We have seen algorithms that can have provably good performance in terms of regret in the bandit setting by adaptively exploring. And while the DQN algorithm we learned about last week has impressive performance on some tasks, it often fails to explore well enough since it relies on non-adaptive epsilon-greedy exploration.
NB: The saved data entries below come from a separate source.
Lemma recover_spec s name o b force :
  s_shm s !! name = Some o -> s_obj s !! o = Some b -> SIZEOF_CONTROL <= zlen b ->
  wp (nabd_recover (Some name) force) s (fun r s' =>
    s_shm s' = s_shm s /\ same_resources s s' /\
    (((r = NABD_NOTFOUND \/ r = NABD_SYSERR) /\ s_obj s' = s_obj s /\ refusal s s') \/
     (r = recover_code (health b) force /\
      s_obj s' = if resets (health b) force then <[o := emptied b]> (s_obj s) else s_obj s))).
Proof.
  intros Hn Ho Hb. unfold nabd_recover. apply wp_bind.
  pose proof (nabd_diagnose_grows (Some name) (Some (diag0 NABD_STATE_OK)) s) as Hg.
  eapply wp_mono; [exact (wp_wlp _ _ _ _ (diagnose_spec name _ s o b Hn Ho Hb) Hg)|].
  clear Hg. intros r s1 [[(Hs & Hobj & R1 & R2 & R3) HQ] Hg]. destruct HQ as [->|(Href & Hr & Hd)].
  - rewrite <- Hs in Hn. rewrite <- Hobj in Ho.
    eapply wp_mono; [by apply recover_after_spec|]. unfold refusal, more_refused, same_resources in *.
    intros r s2 (Hs2 & (Q1 & Q2 & Q3) & HQ). rewrite Hs, Hobj, R1, R2, R3 in *.
    split; [done|]. split; [done|]. destruct HQ as [(? & ? & ?)|?]; [left|by right].
    split_and!; auto. lia.
  - destruct r as [r d]. simpl in Hr. eexists _, _. split; [by apply recover_after_error|]. split; [done|]. split; [done|]. auto.
Qed.

End Diagnose.

#[export] Hint Resolve nabd_diagnose_grows : keeps.

(** ** Diagnosis and recovery *)

Section Correct.
Context {P : Posix} {L : PosixLaws P}.

(** Diagnosing a healthy queue.  For a segment that holds FIFO [f], whose indices have
    not wrapped relative to each other, [nabd_diagnose] either cannot open or map the
    segment and says so, or reports the number of pending messages, the capacity and
    the slot size, with state EMPTY exactly when nothing is pending and OK otherwise.
    It leaves the system as it was: no segment, name or resource changes. *)
Theorem diagnose_healthy_queue s name o b h f d0 :
  s_shm s !! name = Some o -> s_obj s !! o = Some b -> is_fifo h f b ->
  rd 8 b OFF_TAIL <= rd 8 b OFF_HEAD ->
  wp (nabd_diagnose (Some name) (Some d0)) s (fun r s' => quiet s s' /\
    (r = (NABD_OK : Z, Some (Diagnostic
            (if decide (ff_msgs f = []) then NABD_STATE_EMPTY else NABD_STATE_OK)
            (rd 8 b OFF_HEAD) (rd 8 b OFF_TAIL) (zlen (ff_msgs f)) 1 1 (ff_bound f)
            (q_slot_size h))) \/
     (refusal s s' /\ not_diagnosed r))).
Proof.
  intros Hn Ho Hf Hw. destruct (diagnosis_fifo b h f Hf Hw) as [Hlen Heq].
  pose proof (diagnose_spec name d0 s o b Hn Ho Hlen) as Hd. by rewrite Heq in Hd.
Qed.

(** C36: recovery, for a name nothing is bound to, for a segment of at least the control
    block's size, and for the empty one that exists between the [shm_open] and the
    [ftruncate] of a creation.  In no case does it change a name or leak anything.
    Without the name it returns [NABD_NOTFOUND].  A segment with a control block is
    treated by that control block alone and rewritten in one case only: force requested
    and the segment corrupted or of another version, where [tail] is set to [head];
    without force a corrupted segment is reported and left alone; another code is
    returned only when the system refused a request.  On the empty segment recovery does
    not return at all unless the system refused it: it reads a control block that is not
    there. *)
Theorem recover_effect s name force :
  match s_shm s !! name with
  | None =>
      wp (nabd_recover (Some name) force) s (fun r s' => r = NABD_NOTFOUND /\ quiet s s')
  | Some o => forall b, s_obj s !! o = Some b ->
      (SIZEOF_CONTROL <= zlen b ->
       wp (nabd_recover (Some name) force) s (fun r s' =>
         s_shm s' = s_shm s /\ same_resources s s' /\
         (((r = NABD_NOTFOUND \/ r = NABD_SYSERR) /\ s_obj s' = s_obj s /\ refusal s s') \/
          (r = recover_code (health b) force /\
           s_obj s' = if resets (health b) force then <[o := emptied b]> (s_obj s) else s_obj s)))) /\
      (b = [] ->
       wlp (nabd_recover (Some name) force) s (fun r s' =>
         (r = NABD_NOTFOUND \/ r = NABD_SYSERR) /\ quiet s s' /\ refusal s s'))
  end.
Proof.
  destruct (s_shm s !! name) as [o|] eqn:Hn.
  - intros b Ho. split; [intros Hb; by apply recover_spec|]. intros ->.
    unfold nabd_recover. apply wlp_bind. eapply wlp_mono; [by eapply diagnose_empty|].
    intros [r d] s1 (Hq & Href & Hr & _) r' s'. rewrite recover_after_error by done.
    by intros [= <- <-].
  - unfold nabd_recover. apply wp_bind. eapply wp_mono; [by apply diagnose_missing|].
    intros r s1 [Hq ->]. eexists _, _. split; [by apply recover_after_error; left|]. done.
Qed.

(** What a forced reset achieves.  The positions become equal, so a queue that was
    only inconsistent is empty afterwards; but a bad magic number or version stays, and
    [nabd_open] still refuses the segment although recovery returned [NABD_OK]. *)
Theorem force_reset_limits b :
  SIZEOF_CONTROL <= zlen b ->
  rd 8 (emptied b) OFF_TAIL = rd 8 b OFF_HEAD /\ rd 8 (emptied b) OFF_HEAD = rd 8 b OFF_HEAD /\
  (rd 8 b OFF_MAGIC = NABD_MAGIC -> rd 8 b OFF_VERSION = nabd_version_word ->
     0 <= rd 8 b OFF_CAPACITY -> health (emptied b) = NABD_STATE_EMPTY) /\
  (rd 8 b OFF_MAGIC <> NABD_MAGIC -> health (emptied b) = NABD_STATE_CORRUPTED /\
     forall s name o capacity slot_size, s_shm s !! name = Some o -> s_obj s !! o = Some (emptied b) ->
     wlp (nabd_open (Some name) capacity slot_size NABD_CONSUMER) s (fun r _ => r = None)) /\
  (rd 8 b OFF_MAGIC = NABD_MAGIC -> rd 8 b OFF_VERSION <> nabd_version_word ->
     health (emptied b) = NABD_STATE_VERSION_ERR).
Proof.
  intros Hb. unfold SIZEOF_CONTROL in *.
  assert (in_mem b OFF_TAIL 8) as Hin by (unfold OFF_TAIL; zl).
  assert (forall off, 0 <= off -> off + 8 <= OFF_TAIL -> rd 8 (emptied b) off = rd 8 b off) as Hrd
    by (intros; unfold emptied; apply rd_wr; [done|lia|lia]).
  pose proof (rd_range 8 b OFF_HEAD) as Hh. unfold OFF_HEAD in Hh at 1 2. specialize (Hh ltac:(lia) ltac:(lia)).
  assert (rd 8 (emptied b) OFF_TAIL = rd 8 b OFF_HEAD) as Ht
    by (unfold emptied; rewrite rd_wr_same by done; apply Z.mod_small; done).
  split_and!; [done|by apply Hrd|..].
  - intros Hm Hv Hc. unfold health, diagnosis.
    rewrite (Hrd OFF_MAGIC), (Hrd OFF_VERSION), (Hrd OFF_HEAD), (Hrd OFF_CAPACITY), (Hrd OFF_SLOT_SIZE), Ht by done.
    rewrite Hm, Hv, !Z.eqb_refl. simpl. unfold classify. rewrite Z.leb_refl. unfold sub64. rewrite Z.sub_diag.
    change (u64 0) with 0. simpl. by zb_false (rd 8 b OFF_CAPACITY <? 0).
  - intros Hm. split.
    { unfold health, diagnosis. rewrite (Hrd OFF_MAGIC) by done. by zb_false (rd 8 b OFF_MAGIC =? NABD_MAGIC). }
    intros s name o cap ss Hn Ho r s' E.
    assert (wp (nabd_open (Some name) cap ss NABD_CONSUMER) s (fun r _ => r = None)) as Hw.
    { apply (wp_reject name cap ss NABD_CONSUMER s o (emptied b)); try done; [by right| |].
      - unfold emptied. rewrite zlen_wr by done. done.
      - by rewrite (Hrd OFF_MAGIC). }
    destruct Hw as (r2 & s2 & E2 & ->). congruence.
  - intros Hm Hv. unfold health, diagnosis. rewrite (Hrd OFF_MAGIC), (Hrd OFF_VERSION) by done.
    rewrite Hm, Z.eqb_refl. simpl. by zb_false (rd 8 b OFF_VERSION =? nabd_version_word).
Qed.
End Correct.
This week we will look at algorithms to extend the exploration ideas from the bandit setting to finite MDPs with tabular representations, getting us one step closer to the goal of scalable algorithms for RL with adaptive exploration mechsanisms.

Topics

Exploration in MDPs
Model-based interval estimation

Required reading

An analysis of model-based Interval Estimation for Markov Decision Processes

Optional reading

Chapter 38 of the Bandit Algorithms textbook by Lattimore and Szepesvari (this reintroduces the MDP framework, gives the UCRL2 algorithm with a proof of its regret bound, and provides a regret lower bound)
Is Q-learning Provably Efficient? (a recent paper that uses a UCB-style bonus to make a variant of tabular Q-learning with a regret bound)
R-max: A General Polynomial Time Algorithm for Near-Optimal Reinforcement Learning (an older paper with an intuitive algorithm)

Questions

How does the goal of the PAC-MDP framework differ from the regret framework? Can you give some examples of problems where one framework may be preferred?
Why does MBIE choose to keep confidence intervals over models? How does this compare to the bandit setting from the first week?
What are the benefits of the exploration bonus version of the algorithm (MBIE-EB) over the standard version (MBIE)?
What makes it difficult to scale algorithms like MBIE-EB to settings where we want to use neural networks instead of tabular representations?